Immune correlates of the differing pathological and therapeutic effects of neoadjuvant chemotherapy in breast cancer

Abstract

PurposeTo evaluate immune responses paralleling the pathological and therapeutic effects of neoadjuvant chemotherapy (NAC) in the tumor microenvironment of breast cancer. Patients and Methods38 patients with stages II and III breast cancer received NAC followed by surgery in 2012–2018. Peripheral natural killer (pNK) cell activity, tumor-infiltrating lymphocytes (TILs), and levels of tumor microenvironmental factors were assessed before and after NAC. ResultsIn univariate analysis, grade 2 (G2) and better therapeutic effects were significantly associated with high post-NAC levels of NK cells and interleukin-6, and tended to be associated with higher CD4, CD8 and CTLA-4 transcripts.
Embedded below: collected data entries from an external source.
(* ===== verification/System.v ===== *)
(** * The running bridge head: all actors and the channels between them

    The finality change detector and its validation actor, the bridge head with
    its prover jobs, and the observer, connected by first-in first-out queues.
    An [action] is one iteration of one actor's loop; any interleaving is a run.
    The queues have no bound, so that a send never waits: every run of the program
    is a run here, but not the other way round.  Channels.v has the same steps
    with the capacities of the source; what is stated of all runs of this model
    holds of those, and what is stated of progress is stated there. *)
From S2P Require Import Prelude Externals StorageLayout Types Detector Notice BridgeHead Observer.

Section System.
  Context `{HeliosTypes} `{HostRuntime}.

Record System := MkSystem {
  sy_detector : Detector;
  sy_validation_jobs : list FinalityChangeDetectorJobInput;
  sy_validation_results : list (anyhow + DualProofInputsWithWindow);
  (** [finality_output], [finality_stage_input] and [finality_advance_input] *)
  sy_finality : list DualProofInputsWithWindow;
  sy_stages : list FinalityChangeDetectorUpdate;
  sy_advances : list FinalityChangeDetectorUpdate;
  sy_bridge : BridgeHead;
  (** spawned prover tasks, and the results they sent *)
  sy_running : list (u64 * u64 * ProofInputs);
  sy_job_results : list (ProverJobOutput + ProverJobError);
  (** [event_tx] and [command_tx] *)
  sy_events : list BridgeHeadEvent;
  sy_commands : list Command;
  sy_observer : ExampleBridgeHeadEventObserver
}.

Definition with_detector (d : Detector) (ms : list DetectorMessage) (s : System) : System :=
  MkSystem d
    (sy_validation_jobs s ++ omap (λ m, match m with ValidationJob j => Some j | _ => None end) ms)
    (sy_validation_results s)
    (sy_finality s ++ omap (λ m, match m with FinalityOutput o => Some o | _ => None end) ms)
    (sy_stages s) (sy_advances s) (sy_bridge s) (sy_running s) (sy_job_results s) (sy_events s)
    (sy_commands s) (sy_observer s).
Definition with_bridge (b : BridgeHead) (ms : list BridgeMessage) (s : System) : System :=
  MkSystem (sy_detector s) (sy_validation_jobs s) (sy_validation_results s) (sy_finality s)
    (sy_stages s ++ omap (λ m, match m with StageUpdate u => Some u | _ => None end) ms)
    (sy_advances s ++ omap (λ m, match m with AdvanceUpdate u => Some u | _ => None end) ms)
    b
    (sy_running s ++ omap (λ m, match m with SpawnJob id slot inputs => Some (id, slot, inputs) | _ => None end) ms)
    (sy_job_results s)
    (sy_events s ++ omap (λ m, match m with Event e => Some e | _ => None end) ms)
    (sy_commands s) (sy_observer s).
Definition with_observer (o : ExampleBridgeHeadEventObserver) (ms : list ObserverMessage) (s : System) : System :=
  MkSystem (sy_detector s) (sy_validation_jobs s) (sy_validation_results s) (sy_finality s) (sy_stages s)
    (sy_advances s) (sy_bridge s) (sy_running s) (sy_job_results s) (sy_events s)
    (sy_commands s ++ omap (λ m, match m with SendCommand c => Some c | _ => None end) ms) o.

Definition run_detector (m : eff Detector DetectorMessage () ()) (s : System) : option System :=
  match m (sy_detector s) with (d, ms, Ok _) => Some (with_detector d ms s) | _ => None end.
Definition run_bridge (m : eff BridgeHead BridgeMessage anyhow ()) (s : System) : option System :=
  match m (sy_bridge s) with (b, ms, Ok _) => Some (with_bridge b ms s) | _ => None end.
Definition run_observer (m : eff ExampleBridgeHeadEventObserver ObserverMessage string ()) (s : System) : option System :=
  match m (sy_observer s) with (o, ms, Ok _) => Some (with_observer o ms s) | _ => None end.

(** Removal of the oldest message of a queue. *)
Definition pop_results (rs : list (anyhow + DualProofInputsWithWindow)) (s : System) : System :=
  MkSystem (sy_detector s) (sy_validation_jobs s) rs (sy_finality s) (sy_stages s) (sy_advances s)
    (sy_bridge s) (sy_running s) (sy_job_results s) (sy_events s) (sy_commands s) (sy_observer s).
Definition pop_stages (us : list FinalityChangeDetectorUpdate) (s : System) : System :=
  MkSystem (sy_detector s) (sy_validation_jobs s) (sy_validation_results s) (sy_finality s) us (sy_advances s)
    (sy_bridge s) (sy_running s) (sy_job_results s) (sy_events s) (sy_commands s) (sy_observer s).
Definition pop_advances (us : list FinalityChangeDetectorUpdate) (s : System) : System :=
  MkSystem (sy_detector s) (sy_validation_jobs s) (sy_validation_results s) (sy_finality s) (sy_stages s) us
    (sy_bridge s) (sy_running s) (sy_job_results s) (sy_events s) (sy_commands s) (sy_observer s).
Definition pop_finality (fs : list DualProofInputsWithWindow) (s : System) : System :=
  MkSystem (sy_detector s) (sy_validation_jobs s) (sy_validation_results s) fs (sy_stages s) (sy_advances s)
    (sy_bridge s) (sy_running s) (sy_job_results s) (sy_events s) (sy_commands s) (sy_observer s).
Definition pop_commands (cs : list Command) (s : System) : System :=
  MkSystem (sy_detector s) (sy_validation_jobs s) (sy_validation_results s) (sy_finality s) (sy_stages s)
    (sy_advances s) (sy_bridge s) (sy_running s) (sy_job_results s) (sy_events s) cs (sy_observer s).
Definition pop_job_results (rs : list (ProverJobOutput + ProverJobError)) (s : System) : System :=
  MkSystem (sy_detector s) (sy_validation_jobs s) (sy_validation_results s) (sy_finality s) (sy_stages s)
    (sy_advances s) (sy_bridge s) (sy_running s) rs (sy_events s) (sy_commands s) (sy_observer s).
Definition pop_events (es : list BridgeHeadEvent) (s : System) : System :=
  MkSystem (sy_detector s) (sy_validation_jobs s) (sy_validation_results s) (sy_finality s) (sy_stages s)
    (sy_advances s) (sy_bridge s) (sy_running s) (sy_job_results s) es (sy_commands s) (sy_observer s).

Inductive action :=
| DetectorTick
| DetectorStage
| DetectorAdvance
| DetectorResult
(** the validation actor, with what the RPCs answer this time *)
| Validate (prepare : u64 → B256 → u64 → bool → res anyhow ProofInputsWithWindow)
| BridgeFinality
| BridgeCommand (now : Instant)
| BridgeJobResult (now : Instant)
(** the prover task at this position of the running ones ends *)
| ProverDone (i : nat) (proof : SP1ProofWithPublicValues)
| ProverFailed (i : nat) (error : anyhow)
| ObserverEvent.

(** One step; [None] when the action is not enabled or the actor's loop ends. *)
Definition sys_exec (s : System) (a : action) : option System :=
  let all {A : Type} := λ _ : A, true in
  let bridge now input := bridge_step all "" now (λ _, inl ()) input in
  match a with
  | DetectorTick => run_detector (on_tick all) s
  | DetectorStage =>
    match sy_stages s with
    | u :: us => run_detector (on_stage (Some u)) (pop_stages us s)
    | [] => None
    end
  | DetectorAdvance =>
    match sy_advances s with
    | u :: us => run_detector (on_advance (Some u)) (pop_advances us s)
    | [] => None
    end
  | DetectorResult =>
    match sy_validation_results s with
    | r :: rs => run_detector (on_result all (Some r)) (pop_results rs s)
    | [] => None
    end
  | Validate prepare =>
    match sy_validation_jobs s with
    | job :: jobs =>
      r ← match validate_job prepare job with
          | Ok dual => Some (inr dual) | Err e => Some (inl e) | Panic => None
          end;
      Some (MkSystem (sy_detector s) jobs (sy_validation_results s ++ [r]) (sy_finality s) (sy_stages s)
              (sy_advances s) (sy_bridge s) (sy_running s) (sy_job_results s) (sy_events s)
              (sy_commands s) (sy_observer s))
    | [] => None
    end
  | BridgeFinality =>
    match sy_finality s with
    | f :: fs => run_bridge (on_beacon_finality_change all "" f) (pop_finality fs s)
    | [] => None
    end
  | BridgeCommand now =>
    match sy_commands s with
    | c :: cs => run_bridge (bridge now (CommandInput (Some c))) (pop_commands cs s)
    | [] => None
    end
  | BridgeJobResult now =>
    match sy_job_results s with
    | r :: rs => run_bridge (bridge now (JobInput (Some r))) (pop_job_results rs s)
    | [] => None
    end
  | ProverDone i proof =>
    '(id, input_head, _) ← sy_running s !! i;
    Some (MkSystem (sy_detector s) (sy_validation_jobs s) (sy_validation_results s) (sy_finality s) (sy_stages s)
            (sy_advances s) (sy_bridge s) (delete i (sy_running s))
            (sy_job_results s ++ [inl (MkProverJobOutput id input_head proof)])
            (sy_events s) (sy_commands s) (sy_observer s))
  | ProverFailed i error =>
    '(id, input_head, _) ← sy_running s !! i;
    Some (MkSystem (sy_detector s) (sy_validation_jobs s) (sy_validation_results s) (sy_finality s) (sy_stages s)
            (sy_advances s) (sy_bridge s) (delete i (sy_running s))
            (sy_job_results s ++ [inr (MkProverJobError id error)])
            (sy_events s) (sy_commands s) (sy_observer s))
  | ObserverEvent =>
    match sy_events s with
    | e :: es => run_observer (observer_step all (Some e)) (pop_events es s)
    | [] => None
    end
  end.

(** The state in which the loops start: the bridge head has sent [Started]. *)
Definition sys_start (slot : u64) (store_hash : B256) (queue_cursor latest : u64)
    (inflight : option FinalityChangeDetectorUpdate) : System :=
  let '(b, ms, _) := run_init (λ _, true) "" slot store_hash queue_cursor latest bridge_head_new in
  with_bridge b ms (MkSystem (detector_init slot store_hash queue_cursor inflight) [] [] [] [] []
    bridge_head_new [] [] [] [] observer_new).

(** A run of [n] steps. *)
Inductive sys_run (start : System) : nat → System → Prop :=
| run_here : sys_run start 0 start
| run_step n s a s' : sys_run start n s → sys_exec s a = Some s' → sys_run start (S n) s'.

(** A schedule: the run that takes these actions in order. *)
Definition sys_schedule (acts : list action) (s : System) : option System :=
  foldl (λ o a, o ≫= λ s, sys_exec s a) (Some s) acts.
Lemma sys_schedule_run acts start s : sys_schedule acts start = Some s → sys_run start (length acts) s.
Proof.
  revert s. induction acts as [|a acts IH] using rev_ind; intros s; [intros [= <-]; constructor|].
  unfold sys_schedule. rewrite foldl_app. simpl. destruct (foldl _ _ acts) as [s1|] eqn:H1; [|done].
  rewrite length_app, Nat.add_comm. simpl. intros Hexec. by apply (run_step _ _ s1 a); [apply IH|].
Qed.
(** Where a schedule that can be followed to its end leads. *)
Definition sys_after (acts : list action) (s : System) : System := default s (sys_schedule acts s).
Definition follows (acts : list action) (s : System) : bool :=
  match sys_schedule acts s with Some _ => true | None => false end.
Lemma sys_after_run acts s : follows acts s = true → sys_run s (length acts) (sys_after acts s).
Proof.
  unfold follows, sys_after. intros Hf. apply sys_schedule_run. by destruct (sys_schedule acts s).
Qed.
End System.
Disappearance of axillary lymph node metastasis (Ax+) was significantly associated with 1) increased NK and pNK levels, 2) decreased vascular endothelial growth factor (VEGF) transcripts after NAC, 3) the presence of ≥5% TILs, and tended to be associated with higher CTLA-4 levels before NAC. Multivariate analysis showed that G2 and better therapeutic effects were significantly associated with higher NK levels after NAC (OR = 1.07, 95% CI 1.00–1.14; p = 0.0255), and that disappearance of Ax+ was significantly associated with the presence of ≥5% pre-NAC TILs (OR = 19.87, 95% CI 2.24–175.80; p = 0.0072). ConclusionsIncreased NK cells after NAC, together with increased CD4+ and CD8+ T-cells, and decreased CTLA-4+ T cells and VEGF correlate with beneficial therapeutic effects. Systemic activation of pNK cell activity and the presence of pre-NAC TILs may improve the elimination of Ax + together with decreased immunosuppression by VEGF in tumors.